Overview

From noise emerges,
The pattern of hills and plain,
Thus we can create

Yannakakis and Togelius start by saying [1] "one class of algorithms that are frequently used to generate heightmaps and textures are noise algorithms, many of which are fractal algorithms meaning that they exhibit scale-invariant properties. Noise algorithms are usually fast and easy to use but lack in controllability."

After this, the writers go on to say [1] "Both textures and many aspects of terrain can be fruitfully be represented as two-dimensional matrices of real numbers. The width and height of the matrix map to the x and y dimensions of a rectangular surface." In addition, it is said that in this case a texture is called an intensity map and that [1] "the value of cells correspond directly to the brightness of the associated pixels."

Terrain is said to be called a Heightmap, it is explained as [1] "the value of each cell corresponds to the height of the terrain (over some baseline) at that point." this continues by saying [1] "If the resolution with which the terrain is rendered is greater than the resolution of the Heightmap, intermediate points on the ground can simply be interpolated between points that do have specified height values." It is said that using this common representation on any technique to generate noise could be used to generate terrains and vice versa though these may not be equally suitable.

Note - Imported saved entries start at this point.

(** X7.  What [parse_config_from_text] returns: no entity is listed twice;
    every entity name is trimmed; every entry is a record whose type is
    the one of the category's calculation method and whose value is a
    float; and every entry stems from a line of the text that has a colon,
    with the name before the first colon and a value that [float] reads
    once the symbols are dropped. *)
Theorem parse_config_from_text_entries (text : string)
    (category : AnalysisCategory) :
  let parsed := parse_config_from_text text category in
  NoDup (PyDict.keys parsed)
  /\ forall entity settings,
       In (entity, settings) parsed ->
       Str.strip entity = entity
       /\ exists value line,
            settings
            = VDict [("type", VStr (method_type (calculation_method category)));
                     ("value", VNum value)]
            /\ In line (config_lines text)
            /\ Str.contains ":" line = true
            /\ entity = Str.strip (fst (split_first ":" line))
            /\ Float.of_string (value_text line) = Some value.
Proof.
  cbv zeta. rewrite parse_config_from_text_lines.
  apply (fold_left_invariant
           (fun parsed : PyDict.t pyval =>
              NoDup (PyDict.keys parsed)
              /\ forall entity settings,
                   In (entity, settings) parsed ->
                   Str.strip entity = entity
                   /\ exists value line,
                        settings
                        = VDict [("type", VStr (method_type
                                                  (calculation_method category)));
                                 ("value", VNum value)]
                        /\ In line (config_lines text)
                        /\ Str.contains ":" line = true
                        /\ entity = Str.strip (fst (split_first ":" line))
                        /\ Float.of_string (value_text line) = Some value)).
  - split; [constructor | intros ? ? []].
  - intros config line Hline [Hnd Hentries].
    destruct (Str.contains ":" line) eqn:C; cbn [negb]; [ | now split].
    destruct (Float.of_string (value_text line)) as [value | ] eqn:F;
      [ | now split].
    split; [now apply NoDup_keys_set | ].
    intros entity settings i. apply in_set in i.
    destruct i as [[-> ->] | i]; [ | now apply Hentries].
    split; [apply strip_idem | ]. now exists value, line.
Qed.

Lemma prefix_colon (s : string) :
  prefix ":" s = match s with
                 | String c _ => Ascii.eqb c ":"
                 | EmptyString => false
                 end.
Proof.
  destruct s as [ | c t]; [reflexivity | ].
  cbn [prefix]. destruct (ascii_dec ":" c) as [<- | N];
    [rewrite Ascii.eqb_refl; now destruct t | ].
  symmetry. apply Ascii.eqb_neq. congruence.
Qed.

Lemma contains_colon (s : string) :
  Str.contains ":" s = negb (Str.forallb (fun c => negb (Ascii.eqb c ":")) s).
Proof.
  induction s as [ | c t IH]; [reflexivity | ].
  cbn [Str.contains Str.forallb]. rewrite prefix_colon, IH.
  now destruct (Ascii.eqb c ":").
Qed.

Lemma split_on_forallb (q : ascii -> bool) (sep : ascii) (s : string) :
  Str.forallb q s = true ->
  forall line, In line (split_on sep s) -> Str.forallb q line = true.
Proof.
  induction s as [ | c t IH]; cbn [split_on Str.forallb].
  - intros _ line [<- | []]. reflexivity.
  - intro H. apply andb_prop in H. destruct H as [Qc Qt].
    specialize (IH Qt). destruct (Ascii.eqb c sep).
    + intros line [<- | i]; [reflexivity | now apply IH].
    + destruct (split_on sep t) as [ | h r].
      * intros line [<- | []]. cbn [Str.forallb]. now rewrite Qc.
      * intros line [<- | i].
        -- cbn [Str.forallb]. rewrite Qc. apply IH. now left.
        -- apply IH. now right.
Qed.

Lemma fold_left_fixed {A B : Type} (f : A -> B -> A) (l : list B) (a : A) :
  (forall y, In y l -> f a y = a) -> fold_left f l a = a.
Proof.
  induction l as [ | b l IH]; intro H; [reflexivity | ].
  cbn [fold_left]. rewrite H by now left. apply IH.
  intros y i. apply H. now right.
Qed.

(** X8.  When [parse_config_from_text] returns the empty dict, the case
    in which the bot answers that it could not parse the configuration:
    exactly when no line has both a colon and, after it, a value that
    [float] reads.  A text without any colon is one such case. *)
Theorem parse_config_from_text_empty (text : string)
    (category : AnalysisCategory) :
  (parse_config_from_text text category = []
   <-> forall line, In line (config_lines text) ->
         Str.contains ":" line = true ->
         Float.of_string (value_text line) = None)
  /\ (Str.contains ":" text = false -> parse_config_from_text text category = []).
Proof.
  assert (Hiff : parse_config_from_text text category = []
                 <-> forall line, In line (config_lines text) ->
                       Str.contains ":" line = true ->
                       Float.of_string (value_text line) = None).
  { rewrite parse_config_from_text_lines. split.
    - intros E line i C.
      destruct (Float.of_string (value_text line)) as [value | ] eqn:F;
        [exfalso | reflexivity].
      apply in_split in i. destruct i as (l1 & l2 & Hl). rewrite Hl in E.
      rewrite fold_left_app in E. cbn [fold_left] in E. rewrite C, F in E.
      cbn [negb] in E. revert E.
      apply (fold_left_invariant (fun d : PyDict.t pyval => d <> [])).
      + apply set_nonempty.
      + intros d y _ N. destruct (Str.contains ":" y); cbn [negb]; [ | exact N].
        destruct (Float.of_string (value_text y)); [apply set_nonempty | exact N].
    - intro H. apply fold_left_fixed. intros line i.
      destruct (Str.contains ":" line) eqn:C; cbn [negb]; [ | reflexivity].
      now rewrite (H line i C). }
  split; [exact Hiff | ].
  intro C. apply Hiff. intros line i Cl. exfalso.
  rewrite contains_colon in C, Cl.
  apply negb_false_iff in C. apply negb_true_iff in Cl.
  unfold config_lines, Str.strip in i.
  apply (split_on_forallb (fun c => negb (Ascii.eqb c ":"))) in i;
    [congruence | ].
  now apply rstrip_forallb, lstrip_forallb.
Qed.
(** * El Pais opinion scraper: a shallow embedding of [elpais_scraper.py]

    The development follows the source file top-down:

    - [Text]      the [str] methods and the regular expression the script uses;
    - [Analysis]  step 5 of [scrape_and_process_articles] (word frequencies);
    - [Effects]   outcomes of calls, the store and the monad of the script;
    - [Scraper]   [scrape_and_process_articles] and [run_browserstack_test];
    - [Examples]  concrete pages, sessions and collaborators;
    - [Reasoning] the predicates on runs that the statements use;
    - [Session]   the options for BrowserStack and
                  [initialize_translation_client];
    - [Properties], [Cases]  further predicates and concrete cases.

    The statements come last, in the order of the pipeline: the analysis,
    the title, the image, the translation, the loop, the BrowserStack run.

    Printing is modelled as an append to the console that cannot fail.
    Text is modelled over 8-bit characters with the classification Python
    gives to the ASCII code points: whitespace, letters and word characters
    outside ASCII are not covered by this model. *)

From Stdlib Require Import List String Ascii Bool Arith Lia DecimalString.
From Stdlib Require Import DecimalNat Permutation Sorting.Sorted.
Import ListNotations.
Local Open Scope string_scope.
Local Open Scope nat_scope.
Local Open Scope list_scope.

(* ===================================================================== *)
(** * Text: the [str] operations of the script *)
(* ===================================================================== *)

Module Text.

Definition code (c : ascii) : nat := nat_of_ascii c.

Definition between (lo hi : nat) (c : ascii) : bool :=
  (lo <=? code c) && (code c <=? hi).

(** [str.isspace] on ASCII: TAB..CR, FS..US and the space. *)
Definition is_space (c : ascii) : bool :=
  between 9 13 c || between 28 32 c.

Definition is_upper (c : ascii) : bool := between 65 90 c.
Definition is_lower (c : ascii) : bool := between 97 122 c.
Definition is_digit (c : ascii) : bool := between 48 57 c.

(** The character class [[a-zA-Z]]. *)
Definition is_alpha (c : ascii) : bool := is_lower c || is_upper c.

(** The class [\w], against which [\b] is defined. *)
Definition is_word (c : ascii) : bool :=
  is_alpha c || is_digit c || Ascii.eqb c "_"%char.

Definition lower_char (c : ascii) : ascii :=
  if is_upper c then ascii_of_nat (code c + 32) else c.

(** [s.lower()] *)
Fixpoint lower (s : string) : string :=
  match s with
  | EmptyString => EmptyString
  | String c r => String (lower_char c) (lower r)
  end.
(** X1: each timeline point is charging exactly when the grid is available
    at its hour; a charging point draws nothing from the battery, otherwise
    it draws the summed power of the enabled appliances active at that hour,
    and it lists the names of exactly those appliances. *)
Theorem timeline_point_fields (b : BatterySettings) (apps : list Appliance)
    (ps : PowerSchedule) (h : Q) :
  Forall (fun p =>
    let active := filter (fun a => enabled a && isApplianceActive a (inject_Z (time p))) apps in
    charging p = isPowerAvailable (inject_Z (time p)) (periods ps) /\
    (charging p = true -> consumption p = 0) /\
    (charging p = false -> consumption p = sumPower active) /\
    point_appliances p = map nameUa active)
    (timelineData (calculateBatteryStatus b apps ps h)).
Proof.
  change (timelineData (calculateBatteryStatus b apps ps h))
    with (generateTimeline b apps (periods ps) h).
  eapply Forall_impl; [|apply timelineLoop_points].
  cbn zeta. intros p (H1 & H2 & H3).
  split; [exact H1|]. split; [|split; [|exact H3]]; intro Hc; rewrite H2, Hc; reflexivity.
Qed.

Lemma timelineLoop_times (b : BatterySettings) (apps : list Appliance)
    (ps : list TimeRange) (sh : Z) (i fuel : nat) (lvl : Q) :
  map time (timelineLoop b apps ps sh (Z.of_nat i) fuel lvl) =
  map (fun k => Z.rem (sh + Z.of_nat k) 24) (seq i fuel).
Proof.
  revert i lvl. induction fuel as [|fuel IH]; intros i lvl; [reflexivity|].
  cbn [timelineLoop map seq time]. f_equal.
  replace (Z.of_nat i + 1)%Z with (Z.of_nat (S i)) by lia. apply IH.
Qed.

Lemma timelineLoop_charging (b : BatterySettings) (apps : list Appliance)
    (ps : list TimeRange) (sh : Z) (i fuel : nat) (lvl : Q) :
  map charging (timelineLoop b apps ps sh (Z.of_nat i) fuel lvl) =
  map (fun k => isPowerAvailable (inject_Z (Z.rem (sh + Z.of_nat k) 24)) ps) (seq i fuel).
Proof.
  revert i lvl. induction fuel as [|fuel IH]; intros i lvl; [reflexivity|].
  cbn [timelineLoop map seq charging]. f_equal.
  replace (Z.of_nat i + 1)%Z with (Z.of_nat (S i)) by lia. apply IH.
Qed.

(** X2: the timeline's hours are [(floor(h) + i) % 24] for [i = 0..23]; for a
    non-negative reference hour they are the 24 hours of the day, each
    exactly once. *)
Theorem timeline_hours (b : BatterySettings) (apps : list Appliance)
    (ps : PowerSchedule) (h : Q) :
  map time (timelineData (calculateBatteryStatus b apps ps h)) =
  map (fun k => Z.rem (Qfloor h + Z.of_nat k) 24) (seq 0 24) /\
  (0 <= h -> Permutation (map time (timelineData (calculateBatteryStatus b apps ps h)))
                         dayHours).
Proof.
  assert (E : map time (timelineData (calculateBatteryStatus b apps ps h)) =
              map (fun k => Z.rem (Qfloor h + Z.of_nat k) 24) (seq 0 24)).
  { change (timelineData (calculateBatteryStatus b apps ps h))
      with (timelineLoop b apps (periods ps) (Qfloor h) (Z.of_nat 0) 24 (currentCharge b)).
    apply timelineLoop_times. }
  split; [exact E|]. intro Hh. rewrite E. apply scanned_hours_perm.
  change 0%Z with (Qfloor 0). apply Qfloor_resp_le. exact Hh.
Qed.

(** X3: the situation summary's [totalOutageHours] is the number of
    timeline points that are not charging, whatever the appliances. *)
Theorem totalOutageHours_matches_timeline (b : BatterySettings) (apps : list Appliance)
    (ps : PowerSchedule) (h : Q) :
  totalOutageHours (analyzeSituation b ps h) =
  List.length (filter (fun p => negb (charging p))
                      (timelineData (calculateBatteryStatus b apps ps h))).
Proof.
  change (totalOutageHours (analyzeSituation b ps h))
    with (fold_left (fun total i =>
            if negb (isPowerOn (inject_Z (Z.rem (Qfloor h + Z.of_nat i) 24)) (periods ps))
            then S total else total) (seq 0 24) 0%nat).
  rewrite (fold_count_filter
             (fun i => negb (isPowerOn (inject_Z (Z.rem (Qfloor h + Z.of_nat i) 24))
                                       (periods ps)))).
  rewrite Nat.add_0_l.
  rewrite (filter_length_map negb charging).
  change (timelineData (calculateBatteryStatus b apps ps h))
    with (timelineLoop b apps (periods ps) (Qfloor h) (Z.of_nat 0) 24 (currentCharge b)).
  rewrite timelineLoop_charging.
  rewrite <- (filter_length_map negb
               (fun k => isPowerAvailable (inject_Z (Z.rem (Qfloor h + Z.of_nat k) 24))
                                          (periods ps))).
  reflexivity.
Qed.

(** The level of each point compared with the level before it: up (or
    equal) on a charging hour, down (or equal) otherwise. *)
Fixpoint levelSteps (prev : Q) (l : list TimelinePoint) : Prop :=
  match l with
  | [] => True
  | p :: l' =>
    (charging p = true -> prev <= batteryLevel p) /\
    (charging p = false -> batteryLevel p <= prev) /\
    levelSteps (batteryLevel p) l'
  end.

Lemma levelSteps_consecutive (prev : Q) (l1 : list TimelinePoint) :
  forall p q l2, levelSteps prev (l1 ++ p :: q :: l2) ->
  (charging q = true -> batteryLevel p <= batteryLevel q) /\
  (charging q = false -> batteryLevel q <= batteryLevel p).
Proof.
  revert prev. induction l1 as [|x l1 IH]; intros prev p q l2 H.
  - cbn [app levelSteps] in H. destruct H as (_ & _ & H1 & H2 & _). split; assumption.
  - cbn [app levelSteps] in H. destruct H as (_ & _ & H). exact (IH _ _ _ _ H).
Qed.

Section Direction.

Variable b : BatterySettings.
Variable apps : list Appliance.
Variable ps : list TimeRange.
Hypothesis Hcap : 0 < capacity b.
Hypothesis Hcp : 0 <= chargingPower b.
Hypothesis Hpow : Forall (fun a => 0 <= power a) apps.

Yannakakis and Togelius say [1] "It should be noted that in the case of terrains, other representations are possible and occasionally suitable or even necessary. For example, one could represent the terrain in three dimensions, by dividing the space up into voxels (cubes) and computing the three-dimensional voxel grid." An example of this would be Minecraft which uses unusually large voxels, it is explained that Voxel grids allow structures that cannot be represented with heightmaps such as caves and overhanging cliffs, but using this requires a larger amount of storage.

Fractals such as midpoint displacement algorithms are in common use for real-time map generation. Midpoint displacement is explained as a simple algorithm for generating two-dimensional landscapes by repeatedly sub-dividing a line. The procedure is as follows:

1. Start with a horizontal line.
2. Find the midpoint of the line and move the line up or down by a random amount.

This results in breaking the line in two, this can be repeated for both new lines and so on until the resolution is reached. Below is the midpoint algorithm visualized.

In this reference, [2] a fractal-based algorithm is presented called the Morphologically Constrained Midpoint Displacement (MCMD). It is based on improvements of the classical midpoint displacement methods and MDI algorithm.

An easy way of extending the midpoint displacement to two dimensions would be to create two-dimensional Heightmaps that can be interpreted as three-dimensional landscapes this is the Diamond-Square algorithm [1](also known as “the cloud fractal” or “the plasma fractal” because of its frequent use for creating such effects).

Yannakakis and Togelius say [1] "This algorithm uses a square 2D matrix with width and height 2n +1. To run the algorithm you normally initialize the matrix by setting the values of all cells to 0, except the four corner values which are set to random values in some chosen range (e.g., [−1,1])." Continuing on from this is says to follow these two steps[1]:

1. Diamond step: Find the midpoint of the four corners, i.e., the most central cell in the matrix. Set the value of that cell to the average value of the corners. Add a random value to the middle cell.

2. Square step: Find the four cells in between the corners. Set each of those to the average value of the two corners surrounding it. Add a random value to each of these cells.

After following these steps this method can be called recursively for each of the four subsquares of the matrix until you reach the resolution limit of the matrix (3*3 sub-squares), Everytime this method is called reduce the range of the random values somewhat. this is shown in the following figure.

There are many more advanced methods for generating fractal noise such as Perlin noise which has some benefits over the Diamond-square algorithm.

References

[1] G. Yannakakis and J. Togelius, "Artificial intelligence and games.", Springer International Publishing, 2018.

[2]F. Belhadj, “Terrain modeling,” Proceedings of the 5th international conference on Computer graphics, virtual reality, visualisation and interaction in Africa - AFRIGRAPH 07, 2007.